Let us go back to the example used throughout this chapter: the handling of the current and historical sales manager. If, instead of focusing on the dimension, you focus on the attribute alone, you can easily solve the scenario by using the model
shown in Figure 5-28.
FIGURE 5-28 Denormalizing the historical manager in the fact table leads to a simple model.
Building the model is straightforward. You only need to compute, for each sale, the sales manager assigned to the customer’s country or region at the time of the sale. You can obtain this with a couple of merge operations—and, most importantly, without having to update the granularity of either the fact table or the dimension.

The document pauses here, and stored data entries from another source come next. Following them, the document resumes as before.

(** C8. For a batch that is not empty the handler returns normally; its
    results are, in the order of the batch, one per item whose text is
    not empty, each with the item's [job_id], the list [extract_skills]
    returns on the item's text and the length of that list; and
    [total_processed] is the number of results. *)
Theorem batch_results U order nlp job_descriptions σ :
  job_descriptions ≠ [] →
  ∃ response σ',
    extract_skills_from_batch U order nlp job_descriptions σ = (Return response, σ')
    ∧ Forall2
        (λ job_desc result,
           result_job_id result = job_id job_desc
           ∧ (∀ σ1, ∃ σ2, extract_skills U order nlp (text job_desc) σ1
                           = (Return (skills result), σ2))
           ∧ count result = Z.of_nat (length (skills result)))
        (filter (λ job_desc, text job_desc ≠ []) job_descriptions)
        (results response)
    ∧ total_processed response = Z.of_nat (length (results response)).
Proof.
  intros Hne. unfold extract_skills_from_batch.
  rewrite bool_decide_eq_false_2 by done.
  destruct (batch_loop_run U order nlp job_descriptions [] σ) as [σ' Hrun].
  eexists _, σ'. rewrite bind_run, Hrun. simpl. split; [done|]. split; [|done].
  clear Hrun.
  induction (filter _ job_descriptions) as [|job_desc l IH]; simpl; [constructor|].
  constructor; [|done].
  split; [done|]. split; [|done].
  intros σ1. eexists. apply extract_skills_run.
Qed.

Regarding SCDs, here is a simple rule of thumb: If possible, try to isolate the slowly changing attribute (or set of attributes) and build a separate dimension for those attributes. You do not need to update the granularity. If the number of attributes is too large, then the best option is to go for the much more complex process of building a full SCD.
Conclusions
SCDs are not easy to manage. Yet, in many cases, it is important to use them because you want to track what happened in a relationship and attempt to predict what might happen in the future. The following are the important points to
remember from this chapter:
What changes is not the dimension. It is a set of attributes of a dimension. Thus, the proper way of expressing the changing nature of your data is to understand what the slowly changing attributes are.
You use historical attributes when analyzing the past. You use current attributes when projecting the current data to forecast the future.
If you have a small set of slowly changing attributes, you can safely denormalize them in the fact table. If a dimension is needed for those attributes, you can build a historical dimension as a separate one.
If the number of attributes is too large, you must follow the SCD pattern, knowing that the loading process will be much more complex and errorprone.
If you build an SCD, you must move the granularity of both the fact table and the dimension to the version of the entity instead of the original entity.
When you manage SCDs, most of the counting calculations must be adjusted to handle the new granularity, typically by using a distinct count instead of simple counts.